Your answer should be each line of the entries that contains the word "mkOpts", copied in full.

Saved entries
╔══
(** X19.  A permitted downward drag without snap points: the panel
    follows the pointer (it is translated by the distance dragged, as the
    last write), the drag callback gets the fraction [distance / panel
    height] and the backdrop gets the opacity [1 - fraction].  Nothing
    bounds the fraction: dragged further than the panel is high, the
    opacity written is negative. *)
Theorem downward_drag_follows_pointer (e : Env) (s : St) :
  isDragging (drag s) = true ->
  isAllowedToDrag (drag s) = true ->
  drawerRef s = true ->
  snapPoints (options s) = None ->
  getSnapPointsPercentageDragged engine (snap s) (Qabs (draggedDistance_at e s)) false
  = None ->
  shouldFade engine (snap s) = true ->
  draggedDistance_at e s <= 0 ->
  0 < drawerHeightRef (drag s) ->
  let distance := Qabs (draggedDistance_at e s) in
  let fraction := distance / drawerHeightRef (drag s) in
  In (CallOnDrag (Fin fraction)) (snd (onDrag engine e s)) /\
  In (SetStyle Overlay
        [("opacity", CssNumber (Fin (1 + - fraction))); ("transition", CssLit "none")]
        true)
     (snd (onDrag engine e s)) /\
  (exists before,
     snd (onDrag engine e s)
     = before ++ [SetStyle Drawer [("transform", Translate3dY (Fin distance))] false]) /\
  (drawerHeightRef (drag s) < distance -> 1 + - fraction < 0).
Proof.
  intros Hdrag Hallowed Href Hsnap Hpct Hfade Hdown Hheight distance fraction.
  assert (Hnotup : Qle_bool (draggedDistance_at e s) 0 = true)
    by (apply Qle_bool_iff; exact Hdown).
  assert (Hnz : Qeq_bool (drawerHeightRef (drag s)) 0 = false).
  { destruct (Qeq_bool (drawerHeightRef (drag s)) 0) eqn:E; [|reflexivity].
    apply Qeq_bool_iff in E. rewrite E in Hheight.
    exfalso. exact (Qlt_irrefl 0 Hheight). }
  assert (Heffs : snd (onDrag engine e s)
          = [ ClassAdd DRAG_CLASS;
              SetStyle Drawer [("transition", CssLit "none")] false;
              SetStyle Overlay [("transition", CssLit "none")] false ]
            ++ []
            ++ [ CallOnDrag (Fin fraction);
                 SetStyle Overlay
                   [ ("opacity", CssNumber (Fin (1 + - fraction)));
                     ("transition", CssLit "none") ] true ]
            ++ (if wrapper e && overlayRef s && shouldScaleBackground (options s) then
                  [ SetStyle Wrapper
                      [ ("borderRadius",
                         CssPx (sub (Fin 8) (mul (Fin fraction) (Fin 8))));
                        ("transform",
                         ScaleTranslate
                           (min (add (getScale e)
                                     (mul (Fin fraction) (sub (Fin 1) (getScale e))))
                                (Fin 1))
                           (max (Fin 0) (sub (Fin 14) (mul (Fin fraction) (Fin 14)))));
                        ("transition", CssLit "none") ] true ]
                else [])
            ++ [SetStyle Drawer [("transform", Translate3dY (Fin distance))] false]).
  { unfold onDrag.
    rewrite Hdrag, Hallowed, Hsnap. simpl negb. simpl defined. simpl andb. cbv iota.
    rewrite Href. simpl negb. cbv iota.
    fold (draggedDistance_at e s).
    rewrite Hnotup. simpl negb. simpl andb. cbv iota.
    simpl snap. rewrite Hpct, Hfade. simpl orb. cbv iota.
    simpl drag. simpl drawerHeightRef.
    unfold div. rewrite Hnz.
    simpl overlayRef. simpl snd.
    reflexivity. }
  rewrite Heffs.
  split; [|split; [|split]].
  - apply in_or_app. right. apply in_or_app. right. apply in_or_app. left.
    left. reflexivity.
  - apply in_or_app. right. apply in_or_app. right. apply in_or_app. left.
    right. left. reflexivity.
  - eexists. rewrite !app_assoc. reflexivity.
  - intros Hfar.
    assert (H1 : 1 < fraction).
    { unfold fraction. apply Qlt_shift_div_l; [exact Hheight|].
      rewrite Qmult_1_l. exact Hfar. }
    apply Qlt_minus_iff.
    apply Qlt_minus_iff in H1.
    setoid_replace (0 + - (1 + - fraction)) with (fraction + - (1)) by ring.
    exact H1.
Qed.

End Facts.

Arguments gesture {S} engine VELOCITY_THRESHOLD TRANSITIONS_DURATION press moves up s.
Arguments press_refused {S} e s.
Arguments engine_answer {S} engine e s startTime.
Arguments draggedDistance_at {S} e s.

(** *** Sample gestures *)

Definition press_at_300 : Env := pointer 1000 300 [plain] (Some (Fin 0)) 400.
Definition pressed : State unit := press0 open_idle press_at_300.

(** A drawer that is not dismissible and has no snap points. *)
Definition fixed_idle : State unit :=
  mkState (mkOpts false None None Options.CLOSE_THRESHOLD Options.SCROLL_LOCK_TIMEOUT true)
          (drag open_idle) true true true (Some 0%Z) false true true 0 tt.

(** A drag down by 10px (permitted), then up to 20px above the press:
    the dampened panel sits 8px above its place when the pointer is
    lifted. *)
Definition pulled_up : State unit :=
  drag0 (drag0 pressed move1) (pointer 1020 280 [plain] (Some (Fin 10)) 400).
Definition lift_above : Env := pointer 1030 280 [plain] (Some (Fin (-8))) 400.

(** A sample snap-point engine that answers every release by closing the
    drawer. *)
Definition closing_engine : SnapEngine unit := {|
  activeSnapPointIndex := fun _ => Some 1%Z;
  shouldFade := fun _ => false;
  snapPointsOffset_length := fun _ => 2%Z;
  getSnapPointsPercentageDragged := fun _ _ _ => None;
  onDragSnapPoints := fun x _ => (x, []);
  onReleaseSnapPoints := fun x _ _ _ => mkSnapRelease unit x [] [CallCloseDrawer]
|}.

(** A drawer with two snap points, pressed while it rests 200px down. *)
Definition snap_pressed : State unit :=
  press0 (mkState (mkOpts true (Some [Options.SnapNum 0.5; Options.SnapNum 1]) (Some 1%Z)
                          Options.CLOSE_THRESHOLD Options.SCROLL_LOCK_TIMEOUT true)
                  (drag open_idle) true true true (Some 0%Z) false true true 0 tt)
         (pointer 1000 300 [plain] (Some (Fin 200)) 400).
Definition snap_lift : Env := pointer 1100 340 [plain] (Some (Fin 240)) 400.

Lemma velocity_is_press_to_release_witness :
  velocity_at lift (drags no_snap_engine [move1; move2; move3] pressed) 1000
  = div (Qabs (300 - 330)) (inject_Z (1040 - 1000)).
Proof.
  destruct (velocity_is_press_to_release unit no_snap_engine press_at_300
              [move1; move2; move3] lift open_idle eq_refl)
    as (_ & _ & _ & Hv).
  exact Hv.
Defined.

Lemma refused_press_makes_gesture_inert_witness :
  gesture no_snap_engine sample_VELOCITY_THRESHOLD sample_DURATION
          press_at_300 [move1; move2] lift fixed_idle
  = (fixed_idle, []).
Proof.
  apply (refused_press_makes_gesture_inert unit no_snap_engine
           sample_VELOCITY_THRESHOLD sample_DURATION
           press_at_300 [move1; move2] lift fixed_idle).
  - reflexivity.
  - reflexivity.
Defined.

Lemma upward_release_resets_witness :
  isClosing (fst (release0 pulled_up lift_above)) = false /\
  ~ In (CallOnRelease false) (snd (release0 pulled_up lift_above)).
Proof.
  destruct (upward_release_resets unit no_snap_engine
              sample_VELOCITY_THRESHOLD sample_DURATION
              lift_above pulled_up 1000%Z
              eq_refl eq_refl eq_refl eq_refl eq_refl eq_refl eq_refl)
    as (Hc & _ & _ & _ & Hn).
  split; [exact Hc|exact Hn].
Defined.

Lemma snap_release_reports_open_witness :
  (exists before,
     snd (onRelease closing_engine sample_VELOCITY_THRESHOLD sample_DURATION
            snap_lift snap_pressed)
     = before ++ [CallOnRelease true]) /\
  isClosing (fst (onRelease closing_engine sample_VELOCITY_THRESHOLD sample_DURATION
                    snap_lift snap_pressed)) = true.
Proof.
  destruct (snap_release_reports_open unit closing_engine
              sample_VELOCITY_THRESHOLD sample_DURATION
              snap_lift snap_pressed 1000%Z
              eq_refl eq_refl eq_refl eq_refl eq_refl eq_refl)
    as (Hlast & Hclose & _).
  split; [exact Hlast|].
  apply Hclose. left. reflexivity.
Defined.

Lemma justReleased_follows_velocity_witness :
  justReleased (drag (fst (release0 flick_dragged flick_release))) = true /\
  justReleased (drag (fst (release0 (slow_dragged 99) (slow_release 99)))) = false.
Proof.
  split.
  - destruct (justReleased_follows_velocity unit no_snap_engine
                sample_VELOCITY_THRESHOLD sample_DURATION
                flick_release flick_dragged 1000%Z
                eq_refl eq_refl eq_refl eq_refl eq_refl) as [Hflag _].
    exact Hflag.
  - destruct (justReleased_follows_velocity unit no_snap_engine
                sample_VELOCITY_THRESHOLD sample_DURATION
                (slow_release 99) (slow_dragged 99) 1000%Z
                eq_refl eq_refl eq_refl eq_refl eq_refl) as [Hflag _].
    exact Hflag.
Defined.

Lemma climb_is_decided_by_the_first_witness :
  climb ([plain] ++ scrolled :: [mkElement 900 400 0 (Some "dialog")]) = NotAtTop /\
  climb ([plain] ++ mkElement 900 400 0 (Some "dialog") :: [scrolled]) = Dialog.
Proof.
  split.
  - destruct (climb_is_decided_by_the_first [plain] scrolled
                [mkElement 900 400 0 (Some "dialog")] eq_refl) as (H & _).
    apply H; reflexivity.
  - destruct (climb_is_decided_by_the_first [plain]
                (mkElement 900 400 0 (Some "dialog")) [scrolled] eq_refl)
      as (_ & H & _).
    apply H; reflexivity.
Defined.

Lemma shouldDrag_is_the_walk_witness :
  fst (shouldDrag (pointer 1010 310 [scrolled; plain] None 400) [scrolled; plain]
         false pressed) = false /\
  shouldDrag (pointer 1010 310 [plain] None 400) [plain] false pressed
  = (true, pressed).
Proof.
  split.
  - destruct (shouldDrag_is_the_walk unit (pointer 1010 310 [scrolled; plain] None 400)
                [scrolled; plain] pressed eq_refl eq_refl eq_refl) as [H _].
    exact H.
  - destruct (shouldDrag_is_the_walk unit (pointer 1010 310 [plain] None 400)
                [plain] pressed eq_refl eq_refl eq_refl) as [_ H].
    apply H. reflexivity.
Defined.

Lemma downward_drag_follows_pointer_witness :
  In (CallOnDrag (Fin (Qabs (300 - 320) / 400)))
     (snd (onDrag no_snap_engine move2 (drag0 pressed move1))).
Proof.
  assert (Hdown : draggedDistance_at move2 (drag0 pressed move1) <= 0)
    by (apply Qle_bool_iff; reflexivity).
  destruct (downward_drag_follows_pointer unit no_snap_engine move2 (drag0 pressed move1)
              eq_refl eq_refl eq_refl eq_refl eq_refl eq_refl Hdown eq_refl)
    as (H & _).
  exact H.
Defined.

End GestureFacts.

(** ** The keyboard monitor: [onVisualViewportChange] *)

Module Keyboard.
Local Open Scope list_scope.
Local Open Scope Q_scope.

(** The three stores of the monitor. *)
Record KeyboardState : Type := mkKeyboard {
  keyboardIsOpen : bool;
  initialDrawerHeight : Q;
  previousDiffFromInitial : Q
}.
╚══
> Written solution:
  mkState (mkOpts false None None Options.CLOSE_THRESHOLD Options.SCROLL_LOCK_TIMEOUT true)
  press0 (mkState (mkOpts true (Some [Options.SnapNum 0.5; Options.SnapNum 1]) (Some 1%Z)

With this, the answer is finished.